We will avoid the temptation to get into detailed analysis of Frank Gehry’s redesign, the mass at immediate street level, etc. As one who is not averse to Gehry (and who actually finds the buidlings striking in some respects), GL would love the structures if they were in, say, Midtown.
If the intent of the new design was to help mitigate community opposition, the early read is that it has not. In fact, the impact may be the opposite. The rendition above, showing the project as seen from Flatbush Avenue and St. Mark’s in Park Slope-Prospect Heights, may indicate why some immediate neighbors and opponents are treating the new buildings like the proverbial turds floating in the punch bowl.
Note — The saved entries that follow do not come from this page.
(** * ovos-PHAL-plugin-mk1: the Mark 1 serial bridge

    A shallow embedding of [ovos_PHAL_plugin_mk1/arduino.py] (the
    [EnclosureReader] and [EnclosureWriter] threads) and of the command
    formatters of [ovos_PHAL_plugin_mk1/__init__.py] (class [MycroftMark1]),
    with the properties of the bridge proved about them.

    Conventions of the embedding
    - a Python [str] is a [string]; [len], slicing and [+] are
      [String.length], [substring] and [+:+];
    - a [bytes] value is a [list byte];
    - a Python [int] is a [Z] (unbounded, as in Python);
    - [message.data] is a [gmap string pyval];
    - [time.sleep(s)] is recorded in the trace as [Sleep ms], with the
      duration in milliseconds;
    - a method that talks to the bus, the queue or the log returns the list
      of the calls it makes, in program order. *)

From Stdlib Require Import ZArith NArith List Ascii String Strings.Byte Lia.
From Stdlib Require Import DecimalString.
From Stdlib Require Import Floats.SpecFloat.
From stdpp Require Import base decidable option list gmap strings.

(** * Part I: the embedding *)

(** ** Python values and exceptions *)

(** The values a bus message carries in its [data] dict: the JSON scalars
    and the list of (r, g, b) tuples of the eye-colour reply. *)
Inductive pyval :=
| PyNone
| PyBool (b : bool)
| PyInt (z : Z)
| PyStr (s : string)
| PyRGBList (l : list (Z * Z * Z)).

Inductive exn := TypeError | ValueError | IndexError | OverflowError.

(** A call either returns a value or raises. *)
Inductive result (A : Type) :=
| Ok (a : A)
| Raise (e : exn).
Arguments Ok {A} a.
Arguments Raise {A} e.

Global Instance result_ret : MRet result := @Ok.
Global Instance result_bind : MBind result :=
  λ A B f m, match m with Ok a => f a | Raise e => Raise e end.

Global Instance pyval_eq_dec : EqDecision pyval.
Proof. solve_decision. Defined.

(** [ovos_bus_client.Message(msg_type, data=None)]: [data] defaults to the
    empty dict.  The routing context of a message plays no role here. *)
Record Message := mkMessage { msg_type : string; data : gmap string pyval }.

Definition Msg (t : string) : Message := mkMessage t ∅.

(** The observable calls of the bridge. *)
Inductive action :=
| Emit (m : Message)          (* self.bus.emit(m) *)
| Sleep (ms : N)              (* time.sleep(ms / 1000) *)
| Write (command : string)    (* self.writer.write(command) *)
| SerialWrite (text : string) (* self.serial.write(text.encode()) *)
| TaskDone                    (* self.commands.task_done() *)
| LogWarning                  (* LOG.warning(...) *)
| LogError.                   (* LOG.error(...) *)

Global Instance Message_eq_dec : EqDecision Message.
Proof. solve_decision. Defined.

Global Instance action_eq_dec : EqDecision action.
Proof. solve_decision. Defined.

Definition when {A} (b : bool) (l : list A) : list A := if b then l else [].

(** ** Strings *)

Definition newline : string := String "010"%char "".

(** [sub in s] on [str]. *)
Fixpoint isin (sub s : string) : bool :=
  String.prefix sub s ||
  match s with
  | EmptyString => false
  | String _ s' => isin sub s'
  end.

(** [s[:n]] and [s[n:]] for [n >= 0]. *)
Definition slice_to (n : nat) (s : string) : string := substring 0 n s.
Definition slice_from (n : nat) (s : string) : string :=
  substring n (String.length s - n) s.

(** [str(z)] for an [int]. *)
Definition str_of_int (z : Z) : string := NilZero.string_of_int (Z.to_int z).

Fixpoint join (sep : string) (l : list string) : string :=
  match l with
  | [] => ""
  | [x] => x
  | x :: l' => x +:+ sep +:+ join sep l'
  end.

Definition repr_rgb (p : Z * Z * Z) : string :=
  let '(r, g, b) := p in
  "(" +:+ str_of_int r +:+ ", " +:+ str_of_int g +:+ ", " +:+ str_of_int b +:+ ")".

(** [str(v)]. *)
Definition py_str (v : pyval) : string :=
  match v with
  | PyNone => "None"
  | PyBool true => "True"
  | PyBool false => "False"
  | PyInt z => str_of_int z
  | PyStr s => s
  | PyRGBList l => "[" +:+ join ", " (repr_rgb <$> l) +:+ "]"
  end.

(** [int(s)] for a [str], base 10: surrounding white space, an optional sign,
    then digits, single underscores allowed between digits. *)
Definition is_space (c : ascii) : bool :=
  let n := nat_of_ascii c in
  ((9 <=? n) && (n <=? 13)) || (n =? 32) || (n =? 133) || (n =? 160).

Definition digit_of (c : ascii) : option Z :=
  let n := nat_of_ascii c in
  if (48 <=? n) && (n <=? 57) then Some (Z.of_nat (n - 48)) else None.

Fixpoint lstrip (l : list ascii) : list ascii :=
  match l with
  | c :: l' => if is_space c then lstrip l' else l
  | [] => []
  end.

Fixpoint parse_digits (acc : Z) (after_digit : bool) (l : list ascii) : option Z :=
  match l with
  | [] => if after_digit then Some acc else None
  | c :: l' =>
      match digit_of c with
      | Some d => parse_digits (10 * acc + d) true l'
      | None =>
          if Ascii.eqb c "_" && after_digit then parse_digits acc false l' else None
      end
  end.

Definition int_of_str (s : string) : option Z :=
  let body := rev (lstrip (rev (lstrip (list_ascii_of_string s)))) in
  match body with
  | "-"%char :: ds => Z.opp <$> parse_digits 0 false ds
  | "+"%char :: ds => parse_digits 0 false ds
  | ds => parse_digits 0 false ds
  end.

(** [int(v)]. *)
Definition py_int (v : pyval) : result Z :=
  match v with
  | PyInt z => Ok z
  | PyBool b => Ok (if b then 1 else 0)%Z
  | PyStr s => match int_of_str s with Some z => Ok z | None => Raise ValueError end
  | PyNone | PyRGBList _ => Raise TypeError
  end.

(** [s + v] with [s] a [str]. *)
Definition str_add (s : string) (v : pyval) : result string :=
  match v with
  | PyStr t => Ok (s +:+ t)
  | _ => Raise TypeError
  end.

(** [message and message.data]: the dict when there is a message and its
    dict is not empty. *)
Definition truthy_data (message : option Message) : option (gmap string pyval) :=
  match message with
  | Some m => if bool_decide (data m = ∅) then None else Some (data m)
  | None => None
  end.

(** [d.get(key, dflt)]. *)
Definition dict_get (d : gmap string pyval) (key : string) (dflt : pyval) : pyval :=
  default dflt (d !! key).

(** * arduino.py: EnclosureReader.process *)

Module Reader.

(** Lines 72-73: the raw line re-published as a bus message of that name. *)
Definition pass_through (line : string) : list action :=
  when (negb (isin "mycroft.stop" line)) [Emit (Msg line)].

Definition eyes_gray : Message :=
  mkMessage "enclosure.eyes.color"
            (<["r" := PyInt 70]> (<["g" := PyInt 65]> (<["b" := PyInt 69]> ∅))).

Definition play_sound : gmap string pyval := <["play_sound" := PyBool true]> ∅.

Definition on_version : list action := [Emit (Msg "enclosure.started")].
Definition on_stop : list action := [Emit (Msg "mycroft.stop")].
Definition on_volume_up : list action :=
  [Emit (mkMessage "mycroft.volume.increase" play_sound)].
Definition on_volume_down : list action :=
  [Emit (mkMessage "mycroft.volume.decrease" play_sound)].

Definition on_shutdown : list action :=
  [ Emit eyes_gray;
    Emit (mkMessage "enclosure.eyes.timedspin" (<["length" := PyInt 12000]> ∅));
    Emit (Msg "enclosure.mouth.reset");
    Sleep 500;
    Emit (Msg "system.shutdown") ].

Definition on_reboot : list action :=
  [ Emit eyes_gray;
    Emit (Msg "enclosure.eyes.spin");
    Emit (Msg "enclosure.mouth.reset");
    Sleep 500;
    Emit (Msg "system.reboot") ].

(** Lines 75-120: the marker tests, each an independent [if]. *)
Definition classify (line : string) : list action :=
  when (isin "Command: system.version" line) on_version ++
  when (isin "mycroft.stop" line) on_stop ++
  when (isin "volume.up" line) on_volume_up ++
  when (isin "volume.down" line) on_volume_down ++
  when (isin "unit.shutdown" line) on_shutdown ++
  when (isin "unit.reboot" line) on_reboot ++
  when (isin "unit.setwifi" line) [Emit (Msg "system.wifi.setup")] ++
  when (isin "unit.factory-reset" line) [Emit (Msg "system.factory.reset")] ++
  when (isin "unit.enable-ssh" line) [Emit (Msg "system.ssh.enable")] ++
  when (isin "unit.disable-ssh" line) [Emit (Msg "system.ssh.disable")].

Definition process (line : string) : list action :=
  pass_through line ++ classify line.

(** The marker substrings the classification looks for. *)
Definition markers : list string :=
  [ "Command: system.version"; "mycroft.stop"; "volume.up"; "volume.down";
    "unit.shutdown"; "unit.reboot"; "unit.setwifi"; "unit.factory-reset";
    "unit.enable-ssh"; "unit.disable-ssh" ].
Develop Don’t Destroy Brooklyn‘s Daniel Goldstein calls the new design “16 skyscrapers worth of window dressing,” comparing it to 1960s-style urban renewal with a Frank Gehry twist. To GL, calling something “urban renewal” is another way of saying, “unspeakable abomination” or “a throwback to the era when Robert Moses bulldozed neighborhoods. “
“It’s still way too big,” Goldstein says.
The press conference announcing the refried designs was noteable for excluding at least one blogger who opposes the project. (An indication of how much bloggers are irritating project backers?)
To see other renditions and assessments, go to Curbed and Atlantic Yards Report. As for this vista, well, words don’t quite it do it justice from Gowanus Lounge’s POV.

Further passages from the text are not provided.